Evaluation and Main Results

• Benchmarks: AIME24/25, MATH500, HMMT2025, BRUMO2025 (math); EvalPlus, LiveCodeBench v5/v6 (code). Inference uses temperature 0.6, top_p 0.95, max length 32K. Results are reported as pass@1 averaged over $n$ runs (avg@n).
• Performance: AceReason-Nemotron-1.1-7B significantly outperforms its SFT starting point (Our SFT-7B) and other 7B-scale models.
  • AceReason-Nemotron-1.1-7B achieves 72.6% on AIME24 (avg@64) and 64.8% on AIME25 (avg@64).
  • On LiveCodeBench, it scores 57.2% (v5, avg@8) and 52.1% (v6, avg@8).
  • The SFT model itself ("Our SFT-7B") is stronger than baselines like DeepSeek-R1-Distill-Qwen-7B, achieving 62.0% on AIME24 and 48.4% on AIME25.
  • The RL recipe boosts the SFT model by +10.6% on AIME24, +16.4% on AIME25, +8.4% on LiveCodeBench v5, and +8.3% on LiveCodeBench v6.

Practical Implementation Considerations

• SFT Data: Focus on prompt diversity first.

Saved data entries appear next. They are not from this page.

(* ===== verification/P2p.v ===== *)
(** * P2p: the peer messages and their framing

    Models [src/crates/aii-net-p2p/src/lib.rs] and the framing functions of
    [src/crates/aii-node/src/bft_p2p.rs].  A stream is the bytes that arrive before the
    peer closes it: [read_exact] past its end is an I/O error.  The text of a framing error
    is its constructor. *)
From stdpp Require Import base tactics numbers strings list.
From Stdlib Require Import NArith Lia.
From Stdlib.Init Require Import Byte.
From S2P Require Import Prelude Bytes Crypto Codec ToyRlp RlpUint.

Definition AII_P2P_VERSION : N := 1.
Definition MAX_FRAME_BYTES : N := 1024 * 1024.

Inductive Message :=
| Hello (version : N) (name : bytes)
| Ping (n : N)
| Pong (n : N)
| Disconnect (r : N)
| MBft (payload : bytes).

#[export] Instance Message_eq_dec : EqDecision Message.
Proof. solve_decision. Defined.

Definition TYPE_HELLO : byte := x01.
Definition TYPE_PING : byte := x02.
Definition TYPE_PONG : byte := x03.
Definition TYPE_DISCONNECT : byte := x04.
Definition TYPE_BFT : byte := x05.

Inductive FrameError :=
| EmptyFrame
| RlpFailed (msg : string)
| ExpectedList
| NameNotUtf8
| PayloadTooLarge (n : N)
| UnknownType (b : byte)
| FrameOverU32
| FrameTooLarge (n : N).

Inductive P2pError :=
| P2pUnexpectedEof
| Frame (e : FrameError).

Section p2p.
Context `{Rlp} `{RlpUint}.

(** ** Messages *)
Definition Message_encode (m : Message) : bytes :=
  match m with
  | Hello version name =>
      TYPE_HELLO :: rlp_list_header (len (rlp_u32 version) + len (rlp_string name))
        ++ rlp_u32 version ++ rlp_string name
  | Ping n => TYPE_PING :: rlp_list_header (len (rlp_u64 n)) ++ rlp_u64 n
  | Pong n => TYPE_PONG :: rlp_list_header (len (rlp_u64 n)) ++ rlp_u64 n
  | Disconnect r => TYPE_DISCONNECT :: rlp_list_header (len (rlp_u32 r)) ++ rlp_u32 r
  | MBft payload => TYPE_BFT :: rlp_list_header (len (rlp_string payload)) ++ rlp_string payload
  end.

Definition frame_err (e : RlpError) : P2pError := Frame (RlpFailed (rlp_error_string e)).

Definition Message_decode (buf : bytes) : res P2pError Message :=
  match buf with
  | [] => Err (Frame EmptyFrame)
  | ty :: buf =>
      '(_, buf) ← list_header frame_err (Frame ExpectedList) buf;
      if bool_decide (ty = TYPE_HELLO) then
        '(version, buf) ← map_err frame_err (rlp_decode_u32 buf);
        '(name, _) ← map_err frame_err (rlp_decode_string buf);
        _ ← guard_err (negb (utf8_valid name)) (Frame NameNotUtf8);
        mret (Hello version name)
      else if bool_decide (ty = TYPE_PING) then
        '(n, _) ← map_err frame_err (rlp_decode_u64 buf); mret (Ping n)
      else if bool_decide (ty = TYPE_PONG) then
        '(n, _) ← map_err frame_err (rlp_decode_u64 buf); mret (Pong n)
      else if bool_decide (ty = TYPE_DISCONNECT) then
        '(r, _) ← map_err frame_err (rlp_decode_u32 buf); mret (Disconnect r)
      else if bool_decide (ty = TYPE_BFT) then
        '(payload, _) ← map_err frame_err (rlp_decode_string buf);
        _ ← guard_err (MAX_FRAME_BYTES <? len payload) (Frame (PayloadTooLarge (len payload)));
        mret (MBft payload)
      else Err (Frame (UnknownType ty))
  end.

(** ** Frames: four bytes of length, then the message *)

(** [Peer::send]: the bytes written. *)
Definition Peer_send (m : Message) : res P2pError bytes :=
  let body := Message_encode m in
  _ ← guard_err (u32_mod <=? len body) (Frame FrameOverU32);
  _ ← guard_err (MAX_FRAME_BYTES <? len body) (Frame (FrameTooLarge (len body)));
  mret (be_bytes 4 (len body) ++ body).

(** [write_message] of the consensus transport: [body.len() as u32], unchecked. *)
Definition write_message (m : Message) : bytes :=
  let body := Message_encode m in be_bytes 4 (len body mod u32_mod) ++ body.

Definition read_exact (n : N) (stream : bytes) : res P2pError (bytes * bytes) :=
  if len stream <? n then Err P2pUnexpectedEof
  else Ok (take (N.to_nat n) stream, drop (N.to_nat n) stream).

(** [Peer::recv] and [read_message], which only wraps the errors. *)
Definition Peer_recv (stream : bytes) : res P2pError (Message * bytes) :=
  '(len_buf, stream) ← read_exact 4 stream;
  let len := be_value len_buf in
  _ ← guard_err (MAX_FRAME_BYTES <? len) (Frame (FrameTooLarge len));
  '(body, stream) ← read_exact len stream;
  m ← Message_decode body;
  mret (m, stream).

(** The reader of a connection: messages until the first error, which ends it.  A message
    takes at least its length's four bytes, so the bytes bound the turns. *)
Fixpoint read_messages (fuel : nat) (stream : bytes) : list Message * res P2pError unit :=
  match fuel with
  | O => ([], Panic)
  | S fuel =>
      match Peer_recv stream with
      | Ok (m, stream) => let '(ms, r) := read_messages fuel stream in (m :: ms, r)
      | Err e => ([], Err e)
      | Panic => ([], Panic)
      end
  end.

Definition read_connection (stream : bytes) : list Message * res P2pError unit :=
  read_messages (S (length stream)) stream.

(** ** What holds of them *)

(** What Rust's types give: widths, and UTF-8 in a [String]. *)
Definition Message_wf (m : Message) : Prop :=
  match m with
  | Hello version name => version < u32_mod /\ utf8_valid name = true /\ len name < u32_mod
  | Ping n | Pong n => n < u64_mod
  | Disconnect r => r < u32_mod
  | MBft payload => len payload <= MAX_FRAME_BYTES
  end.
End p2p.

Section facts.
Context `{R : Rlp} `{U : RlpUint} `{!RlpLaws R} `{!RlpUintLaws R U}.

Ltac types :=
  cbn [mbind res_bind];
  repeat first [rewrite bool_decide_eq_true_2 by done | rewrite bool_decide_eq_false_2 by done].
Ltac field L := types; rewrite (map_err_bind_Ok _ _ _ _ L); cbn [mbind res_bind].

Lemma Message_decode_encode m : Message_wf m -> Message_decode (Message_encode m) = Ok m.
Proof.
  assert (Hone : forall f : bytes, len f < u64_mod ->
    list_header frame_err (Frame ExpectedList) (rlp_list_header (len f) ++ f) = Ok (len f, f)).
  { intros f Hf. by apply list_header_roundtrip. }
  intros Hwf. destruct m as [v s|n|n|r|p]; cbn [Message_wf] in Hwf; cbn [Message_encode Message_decode].
  - destruct Hwf as (Hv & Hs & Hlen). pose proof (rlp_u32_len v Hv). pose proof (rlp_string_len s).
    rewrite list_header_roundtrip by (rewrite ?len_app; lia).
    field (rlp_u32_roundtrip v (rlp_string s) Hv).
    rewrite <-(app_nil_r (rlp_string s)).
    field (rlp_string_roundtrip s [] ltac:(lia)). by rewrite Hs.
  - pose proof (rlp_u64_len n Hwf). rewrite Hone by (done || lia). cbn [mbind res_bind].
    rewrite <-(app_nil_r (rlp_u64 n)). by field (rlp_u64_roundtrip n [] Hwf).
  - pose proof (rlp_u64_len n Hwf). rewrite Hone by (done || lia). cbn [mbind res_bind].
    rewrite <-(app_nil_r (rlp_u64 n)). by field (rlp_u64_roundtrip n [] Hwf).
  - pose proof (rlp_u32_len r Hwf). rewrite Hone by (done || lia). cbn [mbind res_bind].
    rewrite <-(app_nil_r (rlp_u32 r)). by field (rlp_u32_roundtrip r [] Hwf).
  - pose proof (rlp_string_len p). unfold MAX_FRAME_BYTES in *.
    rewrite Hone by (done || lia). cbn [mbind res_bind].
    rewrite <-(app_nil_r (rlp_string p)). field (rlp_string_roundtrip p [] ltac:(lia)).
    cbn. rewrite (proj2 (N.ltb_ge _ _)) by done. done.
Qed.

Lemma read_exact_app a rest : read_exact (len a) (a ++ rest) = Ok (a, rest).
Proof.
  unfold read_exact. rewrite len_app. destruct (N.ltb_spec (len a + len rest) (len a)); [lia|].
  by rewrite to_nat_len, take_app_length, drop_app_length.
Qed.

Lemma Peer_recv_frame m rest :
  Message_wf m -> len (Message_encode m) <= MAX_FRAME_BYTES ->
  Peer_recv (write_message m ++ rest) = Ok (m, rest).
Proof.
  intros Hwf Hlen. unfold Peer_recv, write_message. rewrite <-app_assoc.
  assert (Hm : len (Message_encode m) < u32_mod) by (unfold MAX_FRAME_BYTES in *; lia).
  rewrite (N.mod_small _ _ Hm).
  pose proof (read_exact_app (be_bytes 4 (len (Message_encode m))) (Message_encode m ++ rest)) as H4.
  unfold len at 1 in H4. rewrite length_be_bytes in H4. change (N.of_nat 4) with 4 in H4. rewrite H4. cbn [mbind res_bind].
  rewrite be_value_small by done. rewrite (proj2 (N.ltb_ge _ _)) by done. cbn [guard_err mbind res_bind].
  rewrite read_exact_app. cbn [mbind res_bind]. by rewrite Message_decode_encode.
Qed.

(** [Peer::send] writes what the transport writes, when it writes at all. *)
Lemma Peer_send_spec m :
  Peer_send m =
    if len (Message_encode m) <=? MAX_FRAME_BYTES then Ok (write_message m)
    else if len (Message_encode m) <? u32_mod then Err (Frame (FrameTooLarge (len (Message_encode m))))
    else Err (Frame FrameOverU32).
Proof.
  unfold Peer_send, write_message. generalize (Message_encode m). intros b.
  unfold MAX_FRAME_BYTES. destruct (N.leb_spec u32_mod (len b)), (N.leb_spec (len b) (1024 * 1024)),
    (N.ltb_spec (len b) u32_mod), (N.ltb_spec (1024 * 1024) (len b)); try lia; try done.
  cbn. by rewrite N.mod_small.
Qed.

Lemma read_messages_frames ms : forall fuel rest,
  Forall (fun m => Message_wf m /\ len (Message_encode m) <= MAX_FRAME_BYTES) ms ->
  (length ms <= fuel)%nat ->
  read_messages fuel (concat (write_message <$> ms) ++ rest) =
    let '(more, r) := read_messages (fuel - length ms) rest in (ms ++ more, r).
Proof.
  induction ms as [|m ms IH]; intros fuel rest Hall Hfuel.
  - cbn. rewrite Nat.sub_0_r. by destruct (read_messages fuel rest).
  - apply Forall_cons in Hall as [[Hwf Hlen] Hall]. destruct fuel as [|fuel]; [cbn in Hfuel; lia|].
    rewrite fmap_cons. cbn [concat length read_messages]. rewrite <-app_assoc, Peer_recv_frame by done.
    rewrite IH by (done || cbn in Hfuel; lia). cbn [Nat.sub].
    by destruct (read_messages (fuel - length ms) rest).
Qed.

Lemma frames_long ms : (length ms <= length (concat (write_message <$> ms)))%nat.
Proof.
  induction ms as [|m ms IH]; [done|]. rewrite fmap_cons. cbn [concat length].
  rewrite length_app. unfold write_message at 1. rewrite length_app, length_be_bytes. lia.
Qed.

Lemma read_connection_frames ms :
  Forall (fun m => Message_wf m /\ len (Message_encode m) <= MAX_FRAME_BYTES) ms ->
  read_connection (concat (write_message <$> ms)) = (ms, Err P2pUnexpectedEof).
Proof.
  intros Hall. unfold read_connection. pose proof (frames_long ms) as Hle.
  pose proof (read_messages_frames ms (S (length (concat (write_message <$> ms)))) [] Hall ltac:(lia)) as Hr.
  rewrite app_nil_r in Hr. rewrite Hr.
  destruct (S (length (concat (write_message <$> ms))) - length ms)%nat as [|k] eqn:Hk; [lia|].
  cbn [read_messages]. change (Peer_recv []) with (@Err P2pError (Message * bytes) P2pUnexpectedEof).
  cbn iota beta. by rewrite app_nil_r.
Qed.

(** A payload whose frame is over the limit is still written, and ends the connection of
    whoever reads it. *)
Lemma oversized_frame_ends_connection m rest :
  MAX_FRAME_BYTES < len (Message_encode m) < u32_mod ->
  read_connection (write_message m ++ rest) =
    ([], Err (Frame (FrameTooLarge (len (Message_encode m))))).
Proof.
  intros [Hbig Hm]. unfold read_connection. cbn [read_messages].
  unfold Peer_recv, write_message. rewrite <-app_assoc, (N.mod_small _ _ Hm).
  pose proof (read_exact_app (be_bytes 4 (len (Message_encode m))) (Message_encode m ++ rest)) as H4.
  unfold len at 1 in H4. rewrite length_be_bytes in H4. change (N.of_nat 4) with 4 in H4. rewrite H4. cbn [mbind res_bind].
  rewrite be_value_small by done. by rewrite (proj2 (N.ltb_lt _ _) Hbig).
Qed.

(** Payloads up to 19 bytes below the limit fit a frame, those within a byte of it do not. *)
Lemma payload_fits p : len p <= MAX_FRAME_BYTES - 19 -> len (Message_encode (MBft p)) <= MAX_FRAME_BYTES.
Proof.
  intros Hp. pose proof (rlp_string_len p). cbn [Message_encode]. unfold len at 1. cbn [length].
  rewrite length_app. pose proof (rlp_header_len (len (rlp_string p))) as Hh.
  pose proof (rlp_length_of_length_le (len (rlp_string p))). unfold MAX_FRAME_BYTES, len in *. lia.
Qed.

Lemma payload_too_long p : MAX_FRAME_BYTES - 1 <= len p -> MAX_FRAME_BYTES < len (Message_encode (MBft p)).
Proof.
  intros Hp. pose proof (rlp_string_len p). cbn [Message_encode]. unfold len at 1. cbn [length].
  rewrite length_app. pose proof (rlp_list_header_nonempty (len (rlp_string p))).
  unfold MAX_FRAME_BYTES, len in *. lia.
Qed.
End facts.

(** ** Arbitrary bytes *)
Section safety.
Context `{R : Rlp} `{U : RlpUint} `{!RlpSafe R} `{!RlpUintLaws R U}.

Lemma map_err_safe {E A B} (f : RlpError -> E) (dec : decoder A) buf (k : A * bytes -> res E B) :
  reader_ok dec -> (forall x, k x <> Panic) -> map_err f (dec buf) ≫= k <> Panic.
Proof.
  intros Hd Hk. destruct (Hd buf) as [Hnp _]. destruct (dec buf); cbn; [apply Hk|done..].
Qed.

Lemma Message_decode_safe buf : Message_decode buf <> Panic.
Proof.
  destruct buf as [|ty buf]; [done|]. cbn [Message_decode].
  pose proof (list_header_safe frame_err (Frame ExpectedList) buf) as Hh.
  destruct (list_header _ _ _) as [[n b]| |]; cbn [mbind res_bind]; [|done..].
  repeat case_bool_decide; try done;
    (apply map_err_safe; [apply safe_u32 || apply safe_u64 || apply safe_string|intros [x r]; try done]).
  - apply map_err_safe; [apply safe_string|]. intros [s r']. by destruct (utf8_valid s).
  - by destruct (_ <? _).
Qed.

Lemma Peer_recv_safe stream :
  Peer_recv stream <> Panic /\
  forall m rest, Peer_recv stream = Ok (m, rest) -> (length rest < length stream)%nat.
Proof.
  unfold Peer_recv, read_exact. destruct (N.ltb_spec (len stream) 4) as [|Hlen]; [cbn; done|].
  cbn [mbind res_bind]. destruct (MAX_FRAME_BYTES <? _); [cbn; done|]. cbn [guard_err mbind res_bind].
  destruct (_ <? _); [cbn; done|]. cbn [mbind res_bind].
  match goal with |- context [Message_decode ?b] => pose proof (Message_decode_safe b) as Hnp;
    destruct (Message_decode b) as [m| |] end; [|cbn; done..].
  split; [done|]. intros ? ? [= _ <-]. rewrite !length_drop. unfold len in Hlen. lia.
Qed.

Lemma read_messages_safe fuel stream :
  (length stream < fuel)%nat -> exists e, snd (read_messages fuel stream) = Err e.
Proof.
  revert stream. induction fuel as [|fuel IH]; intros stream Hf; [lia|]. cbn [read_messages].
  destruct (Peer_recv_safe stream) as [Hnp Hlt].
  destruct (Peer_recv stream) as [[m rest]|e|]; [|by exists e|done].
  specialize (Hlt _ _ eq_refl). destruct (IH rest ltac:(lia)) as [e He].
  exists e. by destruct (read_messages fuel rest).
Qed.

(** A connection always ends with an error, whatever the peer sent before it. *)
Lemma read_connection_ends stream : exists e, snd (read_connection stream) = Err e.
Proof. apply read_messages_safe. lia. Qed.
End safety.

If collecting diverse prompts is hard, increase responses per prompt (generated by a capable teacher model). Train for ~5 epochs.
• RL Training:
  • Use on-policy GRPO with token-level rewards.
  • The initial RL stage (e.g., Math-only Stage-1 with 8K context) is important for reasoning compression, even if immediate benchmark gains aren't seen.
  • Carefully tune sampling temperature during RL policy rollout to maintain adjusted entropy around 0.3. This might be higher than the optimal inference temperature.
  • Apply overlong filtering (masking truncated samples) in early RL stages with shorter context limits. Consider removing it or assigning negative penalties in later stages with longer context limits to encourage conciseness.
  • A staged curriculum for RL, gradually increasing response length and problem difficulty, is effective.
  • Math-focused RL can generalize and improve coding abilities.

The paper provides a detailed recipe for post-training LLMs for reasoning tasks, emphasizing the systematic paper of SFT data scaling and RL training dynamics. The released model and data facilitate further research and application.